# Anyone tried Motilium



## metooo (Feb 26, 2002)

Has anyone tried Motilium (domperidone) for constipation? Any side effects? Any good results. I believe it is mainly used for gas and nausea but helps speed transit through the stomach. Nottoo sure how it would effect the colon though.Would love to hear some feedback about this medication. Unlike so many other meds like this, it does not cross the blood brain barrier, so it doesn't effect mood etc.


----------



## Ollie1981 (Jul 11, 2002)

I was put on Motillium for nausea for a little while.I noticed very little difference as regards gas and bloatedness. Also I still felt nauseous, it'd reduced it to a feeling of "sickliness" but no got rid of it completely.


----------



## metooo (Feb 26, 2002)

Did Motilium have any effect on your constipation? I was hoping it would help speed food along the digestive system.My colon is in such spasm and there is no motility that food and gas feels like it moves up into my diaghram and under my rib cages instead of going down.
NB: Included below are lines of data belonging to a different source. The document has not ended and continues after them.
Lemma RT_ALIGN_value size : RT_ALIGN size RT_ALIGN_SIZE = u32 (size + 7) / 8 * 8.
Proof.
  unfold RT_ALIGN. change RT_ALIGN_SIZE with 8. replace (size + 8 - 1) with (size + 7) by lia.
  change (u32 (Z.lnot (8 - 1))) with (Z.land (Z.ones 32) (Z.lnot (Z.ones 3))).
  rewrite Z.land_assoc, <- Z.ldiff_land, Z.land_ones by lia.
  rewrite Z.ldiff_ones_r, Z.shiftl_mul_pow2, Z.shiftr_div_pow2 by lia. cint.
Qed.
Lemma payload_range size : 16 <= payload size < 2 ^ 32 /\ payload size mod 8 = 0.
Proof.
  unfold payload. rewrite RT_ALIGN_value. change MIN_SIZE_ALIGNED with 16.
  destruct (Z.ltb_spec (u32 (size + 7) / 8 * 8) 16); cint.
Qed.
Lemma spread_after u bs : spread u bs -> spread true bs.
Proof. destruct bs; cbn; tauto. Qed.

(** The two ways to take it. *)
Lemma take_blocks m pre n post size : blocks m (pre ++ (n, false) :: post) -> 0 < size -> size mod 8 = 0 ->
  size + SIZEOF_STRUCT_MEM <= n -> 0 <= m_used m <= heap_end m - n ->
  let o := total pre in
  exists m',
    (if size + SIZEOF_STRUCT_MEM + MIN_SIZE_ALIGNED <=? u32 (o + n - (o + SIZEOF_STRUCT_MEM)) then
       m ← split_block o size m;
       Done (update_max (set_used (m_used m + (size + SIZEOF_STRUCT_MEM)) m))
     else Done (update_max (set_used (m_used m + (o + n - o)) m))) = Done m' /\
    blocks m' (pre ++ (kept size n, false) :: rest size n ++ post) /\
    self m' = self m /\ mem_size_aligned m' = mem_size_aligned m /\ lfree m' = lfree m /\
    m_used m' = m_used m + kept size n /\
    forall x, in_used 0 (pre ++ (n, false) :: post) x -> words m' x = words m x.
Proof.
  intros Hb Hs Hm Hfit Hu. cbv zeta. destruct (blocks_split _ _ _ _ _ Hb) as (Ho & _). pose proof Hb as [Hsz _ _ _ _].
  replace (total pre + n - (total pre + SIZEOF_STRUCT_MEM)) with (n - 16) by (change SIZEOF_STRUCT_MEM with 16; lia).
  change MIN_SIZE_ALIGNED with 16. rewrite u32_id by size.
  assert ((size + SIZEOF_STRUCT_MEM + 16 <=? n - 16) = (size + 48 <=? n)) as ->.
  { change SIZEOF_STRUCT_MEM with 16. destruct (Z.leb_spec (size + 16 + 16) (n - 16)), (Z.leb_spec (size + 48) n); lia. }
  unfold kept, rest. destruct (Z.leb_spec (size + 48) n) as [Hle|Hgt].
  - destruct (split_blocks _ _ _ _ _ size Hb Hs Hm) as (m' & -> & (Hself & Hz & Hl & Hu' & _) & Hb' & Hw); [lia|].
    cbn [mbind outcome_bind]. eexists. split; [done|]. split.
    + apply (blocks_same m'); done.
    + cbn [update_max set_used self mem_size_aligned lfree m_used words]. split_and!; [done..|rewrite Hu'; rewrite u32_id; [lia|size]|].
      intros x Hx. apply Hw. rewrite in_used_app in Hx. cbn in Hx. naive_solver.
  - eexists. split; [done|]. split; [by apply (blocks_same m)|].
    cbn [update_max set_used self mem_size_aligned lfree m_used words]. split_and!; [done..|rewrite u32_id; [lia|size]|done].
Qed.

(** The block found becomes used, and [lfree] moves on when it was the first. *)
Lemma take_lfree m pre n post : blocks m (pre ++ (n, false) :: post) -> lfree m = first_free 0 (pre ++ (n, false) :: post) ->
  exists m',
    (m ← set_pool_ptr (total pre) (MEM_USED m) m;
     if total pre =? lfree m then
       o ← lfree_loop (FUEL m) m (lfree m);
       w ← pool_ptr m o;
       _ ← RT_ASSERT ((o =? heap_end m) || negb (MEM_ISUSED w));
       Done (set_lfree o m)
     else Done m) = Done m' /\
    blocks m' (pre ++ (n, true) :: post) /\ lfree m' = first_free 0 (pre ++ (n, true) :: post) /\
    mem_size_aligned m' = mem_size_aligned m /\ m_used m' = m_used m /\
    forall x, x <> total pre -> words m' x = words m x.
Proof.
  intros Hb Hf. destruct (blocks_split _ _ _ _ _ Hb) as (Ho & _ & Hcp & _). pose proof Hb as [_ [Hsf1 Hsf2] _ _ _].
  rewrite (proj1 (mem_used_word m Hsf1 Hsf2)).
  destruct (set_pool_blocks _ _ _ _ true _ Hb) as (m1 & -> & (_ & Hz & Hl & Hu & _) & Hb1 & Hw).
  cbn [mbind outcome_bind]. rewrite Hl, Hf, !first_free_app, !Z.add_0_l. cbn [first_free fst snd].
  pose proof (first_free_before _ _ _ _ Hcp) as Hbefore. destruct (forallb snd pre) eqn:Hall.
  - rewrite Z.eqb_refl. destruct (lfree_loop_ok m1 (FUEL m1) pre ((n, true) :: post) Hb1) as (-> & w & Hp & Ha).
    { exact (blocks_fuel _ _ _ Hb1). }
    cbn [mbind outcome_bind]. rewrite Hp. cbn [mbind outcome_bind]. rewrite Ha. eexists. split; [done|].
    split; [by apply (blocks_same m1)|done].
  - specialize (Hbefore eq_refl). rewrite (proj2 (Z.eqb_neq (total pre) _)) by lia.
    exists m1. rewrite Hl, Hf, first_free_app, Hall. done.
Qed.

Lemma alloc_ok m bs size : heap_wf m bs -> 0 < size < 2 ^ 32 ->
  let sz := payload size in
  match first_fit sz 0 bs with
  | None => rt_smem_alloc size m = Done (m, None)
  | Some o => exists pre n post m', bs = pre ++ (n, false) :: post /\ o = total pre /\ sz + SIZEOF_STRUCT_MEM <= n /\
      forallb (fun b => negb (fits sz b)) pre = true /\
      rt_smem_alloc size m = Done (m', Some (o + SIZEOF_STRUCT_MEM)) /\
      heap_wf m' (pre ++ (kept sz n, true) :: rest sz n ++ post) /\ mem_size_aligned m' = mem_size_aligned m /\
      forall x, in_used 0 bs x -> words m' x = words m x
  end.
Proof.
  intros [Hb Hf Hu Hsp] Hsize. cbv zeta. pose proof (payload_range size) as [Hsz Hm].
  unfold rt_smem_alloc. rewrite (proj2 (Z.eqb_neq size 0)) by lia. fold (payload size).
  set (sz := payload size) in *. clearbody sz. pose proof Hb as [Hmem _ Ht Hc _].
  destruct (Z.ltb_spec (mem_size_aligned m) sz) as [Hbig|Hfits].
  { destruct (first_fit sz 0 bs) eqn:Hfit; [|done]. pose proof (first_fit_bound _ _ _ _ _ _ Hc Hfit).
    apply first_fit_Some in Hfit as (pre & n & post & -> & -> & _). apply chain_app in Hc as [Hc _]. apply chain_sizes in Hc. size. }
  destruct (first_free_split 0 bs) as (pre0 & bs' & -> & Hpre0 & Hff & Hfit). rewrite Z.add_0_l in *.
  rewrite Hf, Hff, (alloc_loop_ok m sz _ pre0 bs') by (try exact (blocks_fuel _ _ _ Hb); done || lia).
  rewrite <- Hfit. cbn [mbind outcome_bind]. clear Hff Hfit Hpre0.
  destruct (first_fit sz 0 (pre0 ++ bs')) as [o|] eqn:Hfit; [|done].
  apply first_fit_Some in Hfit as (pre & n & post & Hbs & -> & Hn & Hnofit). rewrite Z.add_0_l, Hbs in *. clear Hbs pre0 bs'.
  destruct (blocks_split _ _ _ _ _ Hb) as (Ho & _ & Hcp & Hcpost). destruct (next_pool _ _ _ _ _ Hb) as (-> & _).
  pose proof (used_total_range _ _ _ _ Hcp). pose proof (used_total_range _ _ _ _ Hcpost).
  rewrite used_total_app in Hu. cbn [used_total snd fst] in Hu. cbn [mbind outcome_bind].
  destruct (take_blocks m pre n post sz Hb) as (m1 & -> & Hb1 & _ & Hz1 & Hl1 & Hu1 & Hw1); try lia.
  cbn [mbind outcome_bind]. destruct (take_lfree m1 _ _ _ Hb1) as (m2 & Htake & Hb2 & Hl2 & Hz2 & Hu2 & Hw2).
  { rewrite Hl1, Hf, !first_free_app. done. }
  exists pre, n, post, m2. do 4 (split; [done|]).
  assert (forall x, in_used 0 (pre ++ (n, false) :: post) x -> words m2 x = words m x) as Hw.
  { intros x Hx. rewrite Hw2, Hw1; [done|done|]. intros ->. rewrite in_used_app in Hx. cbn in Hx.
    destruct Hx as [Hx|[[? _]|Hx]]; [|done|].
    - apply (in_used_range _ _ _ _ _ Hcp) in Hx. addr.
    - apply (in_used_range _ _ _ _ _ Hcpost) in Hx. addr. }
  assert (heap_wf m2 (pre ++ (kept sz n, true) :: rest sz n ++ post)) as Hwf.
  { apply spread_app in Hsp as [Hsp1 Hsp2]. cbn in Hsp2. destruct Hsp2 as [Hsp2 Hsp3].
    split; [done|done| |].
    - rewrite Hu2, Hu1, Hu, !used_total_app. cbn. rewrite used_total_app. unfold rest.
      destruct (_ <=? _); cbn; lia.
    - apply spread_app. split; [done|]. cbn. split; [by rewrite orb_true_r|]. unfold rest.
      destruct (_ <=? _); cbn; [done|]. by apply spread_after in Hsp3. }
  split; [|split; [done|split; [by rewrite Hz2|done]]].
  apply outcome_bind_Done in Htake as (m1' & -> & Htake). cbn [mbind outcome_bind]. rewrite Htake. cbn [mbind outcome_bind].
  assert (heap_end m2 = heap_end m) as -> by (unfold heap_end; by rewrite Hz2, Hz1).
  rewrite (proj2 (Z.leb_le _ _)), (proj2 (Z.eqb_eq _ 0)) by (change RT_ALIGN_SIZE with 8; lia). done.
Qed.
I was hoping this would help things stay down and possibly help with the constipation.Has anyone found anything positive with motilium/ What about side-effects?


----------



## Ollie1981 (Jul 11, 2002)

I'm unsure to be perfectly honest as I was taking Lactulose to relieve the constipation.I didn't notice any major difference and I don't remember reading on the medicine label whether it had any effect on the large bowel.I know it has the effect of reducing the action of the top sphincter in your stomach (the one that supposedly stops the stomach contents returning up the esophagus) and stimulating the action of the lower sphincter (so your food moves briskly through your stomach, thus meaning you don't have anything to vomit)I was put on the Motillium as a measure to try and reduce the crippling nausea I get whenever I have a BM rather than to tackle the constipation.It may however have a completely different effect on you. However it's not a medicine that you should take long term. It has a few undesirable side effects.


----------



## J R (Apr 16, 2001)

I have taken motilium for 2 years, 2 tablets morning , noon and night ..along with modulon and metamucil has helped ...must drink lots of water.


----------